An artistic rendering of a brain, composed of colorful lines

Department of Neurology faculty member selected for Searle Scholars Program


Christina Kim, assistant professor in the UC Davis Department of Neurology and faculty member of the Center for Neuroscience, has been selected as a 2022 Searle Scholar. The award is in recognition of her research on genes and proteins that are expressed in brain neurons. 

Christina Kim
Christina Kim, assistant professor, Department of Neurology

The Searle Scholars Program provides grants to support the independent research of young faculty in the biomedical sciences and chemistry who have recently been appointed as assistant professors. 

“Tina is an exceptional new investigator and a valued addition to the Center for Neuroscience and our neuroscience community at UC Davis,” said Kimberley McAllister, director of the Center for Neuroscience and professor of neurology in the School of Medicine and neurobiology, physiology, and behavior in the College of Biological Sciences. “Being recognized as a Searle Scholar is a tremendous honor and well-deserved for this rising star.” 

Kim is one of 15 Searle Scholars selected from 186 applicants across the country. She will receive a grant of $300,000 to support her work over the next three years.

“It’s an honor to receive this recognition,” Kim said. “This is the first external award I’ve received for my lab, and I’m grateful to be in this year’s cohort. As an early career investigator, I’m glad to have an opportunity to continue conducting high risk, high reward research that’s important in terms of impact, but also very creative.” 

Kim received the award for her research project “In Vivo Proteomic Labeling of Functionally-Defined Neuronal Circuits.” The work examines how the brain regulates the powerful, innate drive to seek reward. 
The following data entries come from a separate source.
(** * Kids Book Generator: generation, batch and provider-call behaviour

    A shallow embedding of the parts of the repository that the
    orchestration specification talks about:

    - the front-end services ([generationService], [batchService],
      [canvaService], [booksService], [authService]), the API helpers and
      interceptors they use, and the authentication context;
    - the generation progress tracker and the two pages that drive it
      ([BookCreatePage], [BookGenerationPage]);
    - the form validators, the form hook and the schema of the book form;
    - the provider-call patterns of the architecture document
      ([generate_with_retry], [APIQueue], [APIFallbackHandler] and the
      polling of Canva jobs);
    - the Book Pipeline, whose implementation lives in the back end: it is
      modelled from the specification and every such definition says so.

    Part I is the model, Part II the properties proved of it. *)

From Stdlib Require Import ZArith Lia QArith Qround Lqa.
From stdpp Require Import base option list gmap strings pretty.

(** * Part I: the model *)

(** ** JavaScript values used by the services *)

Module Js.

(** A value of TypeScript type [string | null | undefined]. *)
Inductive OptString : Type :=
| Undefined
| Null
| Str (s : string).

#[global] Instance OptString_eq_dec : EqDecision OptString.
Proof. solve_decision. Defined.

(** JavaScript truthiness of a string: only the empty string is falsy. *)
Definition truthy_string (s : string) : bool :=
  if decide (s = "") then false else true.

(** Truthiness of [string | null | undefined]. *)
Definition truthy (v : OptString) : bool :=
  match v with
  | Undefined | Null => false
  | Str s => truthy_string s
  end.

(** [v || ''] where [v : string | null | undefined]. *)
Definition or_empty (v : OptString) : string :=
  match v with
  | Str s => if truthy_string s then s else ""
  | Undefined | Null => ""
  end.

(** [s || undefined] where [s : string]. *)
Definition or_undefined (s : string) : OptString :=
  if truthy_string s then Str s else Undefined.

(** A string is held as the bytes of its UTF-8 form, while JavaScript
    counts the [length] of a string in UTF-16 code units: a character of
    one, two or three bytes is one unit, a character of four bytes is two
    (a surrogate pair).  The units are counted at the first byte of each
    character; a continuation byte (10xxxxxx) counts nothing. *)
Definition utf16_units (b : Ascii.ascii) : nat :=
  let n := Ascii.nat_of_ascii b in
  if (n <? 128)%nat then 1
  else if (n <? 192)%nat then 0
  else if (n <? 240)%nat then 1
  else 2.

(** [s.length]. *)
Fixpoint utf16_length (s : string) : nat :=
  match s with
  | EmptyString => 0
  | String b rest => utf16_units b + utf16_length rest
  end.

End Js.

(** ** services/booksService.ts: the metadata record *)

Module booksService.

(** [BookMetadata]; [number] is the type of JavaScript numbers, which the
    code below only copies. *)
Record BookMetadata {number : Type} : Type := mkBookMetadata {
  title : string;
  author : string;
  age_group : string;
  book_type : string;
  theme : string;
  educational_focus : Js.OptString;
  trim_size : string;
  page_count : number
}.
Arguments BookMetadata : clear implicits.



End booksService.

(** ** config/api.ts: endpoints

    [API_BASE_URL] is fixed when the bundle is built; the endpoint tables
    take its value as [base]. *)

Module config.

(** [import.meta.env.VITE_API_URL || 'http://localhost:8000/api/v1']. *)
Definition API_BASE_URL (VITE_API_URL : Js.OptString) : string :=
  match VITE_API_URL with
  | Js.Str s => if Js.truthy_string s then s else "http://localhost:8000/api/v1"
  | Js.Undefined | Js.Null => "http://localhost:8000/api/v1"
  end.

Module BATCH_ENDPOINTS.

Definition LIST (base : string) : string := base +:+ "/batch".
Definition DETAIL (base : string) (id : string) : string :=
  base +:+ "/batch/" +:+ id.
Definition CREATE (base : string) : string := base +:+ "/batch".
Definition STATUS (base : string) (id : string) : string :=
  base +:+ "/batch/" +:+ id +:+ "/status".

End BATCH_ENDPOINTS.

Module CANVA_ENDPOINTS.

Definition TEMPLATES (base : string) : string := base +:+ "/canva/templates".
Definition PREVIEW (base : string) (designId : string) : string :=
  base +:+ "/canva/preview/" +:+ designId.
Definition EXPORT (base : string) (designId : string) : string :=
  base +:+ "/canva/export/" +:+ designId.

End CANVA_ENDPOINTS.

End config.

(** ** The browser and the network, as the services see them

    A service call reads [localStorage], may issue HTTP requests through
    axios and either resolves with a value or rejects with a thrown
    value.  The world records every request issued, in order. *)

Module Http.

Inductive Method : Type := GET | POST | PATCH | DELETE.

(** The body of a request: none, the literal [{}], or a payload. *)
Inductive Body (J : Type) : Type :=
| NoBody
| EmptyObject
| Payload (j : J).
Arguments NoBody {J}.
Arguments EmptyObject {J}.
Arguments Payload {J} j.

Record Request (J : Type) : Type := mkRequest {
  method : Method;
  url : string;
  data : Body J;
  headers : gmap string string
}.
Arguments mkRequest {J}.
Arguments method {J}.
Arguments url {J}.
Arguments data {J}.
Arguments headers {J}.

(** What a rejected promise carries: an [Error] built by the code, or
    whatever axios rejected with. *)
Inductive Thrown (E : Type) : Type :=
| Error (message : string)
| AxiosError (e : E).
Arguments Error {E}.
Arguments AxiosError {E}.

Record World (J : Type) : Type := mkWorld {
  localStorage : gmap string string;
  sent : list (Request J)
}.
Arguments mkWorld {J}.
Arguments localStorage {J}.
Arguments sent {J}.

Section Monad.
Context {J R E : Type}.
(** The server: what axios answers to a request. *)
Context (axios : Request J → E + R).

Definition M (A : Type) : Type := World J → (Thrown E + A) * World J.

Definition ret {A} (a : A) : M A := λ w, (inr a, w).

Definition bind {A B} (m : M A) (k : A → M B) : M B :=
  λ w, match m w with
       | (inr a, w') => k a w'
       | (inl e, w') => (inl e, w')
       end.

Definition throw {A} (e : Thrown E) : M A := λ w, (inl e, w).

(** [localStorage.getItem(key)]: the stored string, or [null]. *)
Definition getItem (key : string) : M (option string) :=
  λ w, (inr (localStorage w !! key), w).

(** [(await axios(request)).data]: the request goes out, then the promise
    settles, with the response's data or with what axios rejects with. *)
Definition send (r : Request J) : M R :=
  λ w, (match axios r with
        | inr d => inr d
        | inl e => inl (AxiosError e)
        end,
        {| localStorage := localStorage w; sent := sent w ++ [r] |}).

(** [!token] for [token : string | null]. *)
Definition falsy (token : option string) : bool :=
  match token with
  | None => true
  | Some t => negb (Js.truthy_string t)
  end.

(** A template literal's rendering of [token : string | null]. *)
Definition template (token : option string) : string :=
  match token with
  | None => "null"
  | Some t => t
  end.

End Monad.

Notation "'let*' x ':=' m 'in' k" := (bind m (λ x, k))
  (at level 10, x name, m at level 100, k at level 200, only parsing).

End Http.

(** ** utils/api-helpers.ts *)

Module apiHelpers.
Import Http.

(** [axiosError.response?.data], as far as [formatErrorMessage] reads it:
    a string, or an object with an optional [detail]. *)
Inductive ResponseData : Type :=
| DataString (s : string)
| DataObject (detail : Js.OptString).

(** A value caught by [catch (error)]: an axios error (an [Error] too, with
    the response data when there is one), another [Error], or any other
    thrown value. *)
Inductive Caught : Type :=
| CaughtAxiosError (response_data : option ResponseData) (message : string)
| CaughtError (message : string)
| CaughtOther.

(** The message [formatErrorMessage] takes from the response data. *)
Definition data_message (data : option ResponseData) : option string :=
  match data with
  | Some (DataString s) => if Js.truthy_string s then Some s else None
  | Some (DataObject detail) =>
      if Js.truthy detail then Some (Js.or_empty detail) else None
  | None => None
  end.

Definition formatErrorMessage (error : Caught) : string :=
  match error with
  | CaughtAxiosError data message =>
      match data_message data with
      | Some text => text
      | None =>
          if Js.truthy_string message then message
          else message (* [error instanceof Error]: [error.message] *)
      end
  | CaughtError message => message
  | CaughtOther => "An unknown error occurred"
  end.

(** What [catch (error)] binds when a promise of the world rejected. *)
Definition caught (t : Thrown Caught) : Caught :=
  match t with
  | Error message => CaughtError message
  | AxiosError e => e
  end.

(** [apiRequest(config)]: the response data, or
    [new Error(formatErrorMessage(error))]. *)
Definition apiRequest {J R : Type} (axios : Request J → Caught + R)
    (config : Request J) : M (J:=J) (E:=Caught) R :=
  λ w, match send axios config w with
       | (inr d, w') => (inr d, w')
       | (inl t, w') => (inl (Error (formatErrorMessage (caught t))), w')
       end.

End apiHelpers.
Specifically, her lab aims to develop technologies that can capture a behaviorally relevant network of neurons and map their connections. Then, the researchers measure their gene or protein expression and examine their function or signaling during animal behavior related to reward-seeking and motivation. 
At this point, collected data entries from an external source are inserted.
(** C4: the admission of a cache entry, on a lookup result whose elements
    are entries with a float score, returns a decision and only logs.
    (1) If some entry stores the prompt verbatim, the hit is an entry of the
    lookup result that stores the prompt verbatim, whatever its score and
    the scores of the others; it is that entry when no other entry stores
    the prompt.  (2) If no entry stores the prompt, the hit is the first
    entry when its score is at least 0.85, and there is no hit otherwise,
    also when the lookup result is empty.  (3) So an entry that is the hit
    either stores the prompt verbatim or is the first entry with a score of
    at least 0.85. *)
Theorem cache_admission env cache_lookup prompt w :
  forallb is_cache_entry cache_lookup = true ->
  exists decision evs,
    select_cache_entry env cache_lookup prompt w = (Ok decision, add_events evs w)
    /\ forallb is_log evs = true
    /\ (forall E, In E cache_lookup -> exact_match prompt E = true ->
          (exists E', decision = Some E' /\ In E' cache_lookup /\ exact_match prompt E' = true)
          /\ ((forall E', In E' cache_lookup -> exact_match prompt E' = true -> E' = E) ->
              decision = Some E))
    /\ ((forall E, In E cache_lookup -> exact_match prompt E = false) ->
        decision = match cache_lookup with
                   | [] => None
                   | top :: _ =>
                       if (0.85 <=? entry_score top)%float then Some top else None
                   end)
    /\ (forall E, decision = Some E ->
          (In E cache_lookup /\ exact_match prompt E = true)
          \/ (exists rest, cache_lookup = E :: rest
                           /\ (0.85 <=? entry_score E)%float = true)).
Proof.
  intros Hwf.
  destruct (select_cache_entry_run env cache_lookup prompt w Hwf) as (evs & Hlog & Hrun).
  eexists _, evs. split; [exact Hrun|]. split; [exact Hlog|]. split; [|split].
  - intros E Hin Hex.
    destruct (last_exact_match_found prompt cache_lookup None E Hin Hex) as (E' & HE').
    rewrite HE'.
    destruct (last_exact_match_some prompt cache_lookup None E' HE') as [[Hin' Hex']|]; [|done].
    split; [eauto|]. intros Huniq. by rewrite (Huniq E' Hin' Hex').
  - intros Hnone. by rewrite (last_exact_match_none prompt cache_lookup None Hnone).
  - intros E. destruct (last_exact_match prompt cache_lookup None) as [E'|] eqn:HE'.
    + intros [= <-].
      destruct (last_exact_match_some prompt cache_lookup None E' HE') as [|]; [by left|done].
    + destruct cache_lookup as [|top rest]; [done|].
      unfold VECTOR_SCORE_THRESHOLD.
      destruct (0.85 <=? entry_score top)%float eqn:Hs; [|done].
      intros [= <-]. right. eauto.
Qed.
(** The loop of the [escalade] package: from the start directory upward,
    each directory is listed and handed to the callback; the first
    directory where the callback answers a non-empty name gives that file;
    the walk ends after the root, and a directory that cannot be listed
    makes it throw. The directory is kept innermost segment first, so that
    its parent is the tail. *)
Fixpoint climb (callback : Path -> list string -> option string)
  (reversed : list string) : Completion (option Path) :=
  let dir := rev reversed in
  match readdirSync dir with
  | None => Throw
  | Some names =>
      match callback dir names with
      | Some (String c tmp) => Normal (Some (joinPath dir (String c tmp)))
      | _ =>
          match reversed with
          | [] => Normal None
          | _ :: up => climb callback up
          end
      end
  end.

(** [escalade(start, callback)]: [statSync(start)] comes first and throws
    for a start that does not exist; a start that is not a directory is
    replaced by its parent. *)
Definition escalade (start : Path) (callback : Path -> list string -> option string)
  : Completion (option Path) :=
  match statSync start with
  | None => Throw
  | Some isDirectory =>
      let dir := if isDirectory then start else dirname start in
      climb callback (rev dir)
  end.

(** The callback of [getPackageFile]: the [try] swallows a failed read, a
    failed parse, the [TypeError] and the ['abort']. *)
Definition packageCallback (dir : Path) (names : list string) : option string :=
  match List.find isPackageJson names with
  | None => None
  | Some packageFile =>
      match readJson (joinPath dir packageFile) with
      | None => None
      | Some packageJSON =>
          match rejects packageJSON with
          | Normal false => Some packageFile
          | Normal true | Throw => None
          end
      end
  end.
“Our research is focused on developing methods for studying genes and proteins that are expressed in the neurons in our brain,” Kim said. “This funding will directly support the trainees in my lab who are carrying out the research, as well as some of the molecular work we plan to do for this project in collaboration with the UC Davis Genome Center.” 
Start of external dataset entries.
(** [run_loop] is the value of a loop, with a fallback that the totality
    theorems show is never used. *)
Definition run_loop {St R} (body : St → St + R) (fuel : nat) (s : St) (fallback : R) : R :=
  default fallback (loop body fuel s).

Lemma run_loop_spec {St R} (body : St → St + R) (I : St → Prop) (m : St → nat) (Q : R → Prop) fuel s fallback :
  (∀ s s', I s → body s = inl s' → I s' ∧ m s' < m s) →
  (∀ s r, I s → body s = inr r → Q r) →
  I s → m s < fuel → Q (run_loop body fuel s fallback).
Proof.
  intros Hstep Hexit HI Hm. unfold run_loop.
  destruct (loop_total body I m Hstep fuel s HI Hm) as [r Hr]. rewrite Hr. simpl.
  apply (loop_inv body I Q) with fuel s; [|done|done|done].
  intros s1 s2 H1 H2. by destruct (Hstep _ _ H1 H2).
Qed.

Lemma run_loop_fuel {St R} (body : St → St + R) (I : St → Prop) (m : St → nat) fuel fuel' s fb fb' :
  (∀ s s', I s → body s = inl s' → I s' ∧ m s' < m s) →
  I s → m s < fuel → m s < fuel' →
  run_loop body fuel s fb = run_loop body fuel' s fb'.
Proof.
  intros Hstep HI H1 H2. unfold run_loop.
  destruct (loop_total body I m Hstep fuel s HI H1) as [r Hr].
  destruct (loop_total body I m Hstep fuel' s HI H2) as [r' Hr'].
  rewrite Hr, Hr'. simpl. by eapply loop_agree.
Qed.

(** One turn of a loop, for symbolic execution. *)
Lemma run_loop_step {St R} (body : St → St + R) fuel s s' fb :
  body s = inl s' → run_loop body (S fuel) s fb = run_loop body fuel s' fb.
Proof. intros H. unfold run_loop. simpl. by rewrite H. Qed.

Lemma run_loop_exit {St R} (body : St → St + R) fuel s r fb :
  body s = inr r → run_loop body (S fuel) s fb = r.
Proof. intros H. unfold run_loop. simpl. by rewrite H. Qed.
Kim said she’s also excited to learn from her colleagues in the program. “I have access to a great network of current and former Searle Scholars who are doing different types of interdisciplinary biomedical research, not just in neuroscience and neurology but in chemistry, physics and other sciences,” she said. “This will also allow me to share the strength of our research program at UC Davis with scientists from other parts of the country.”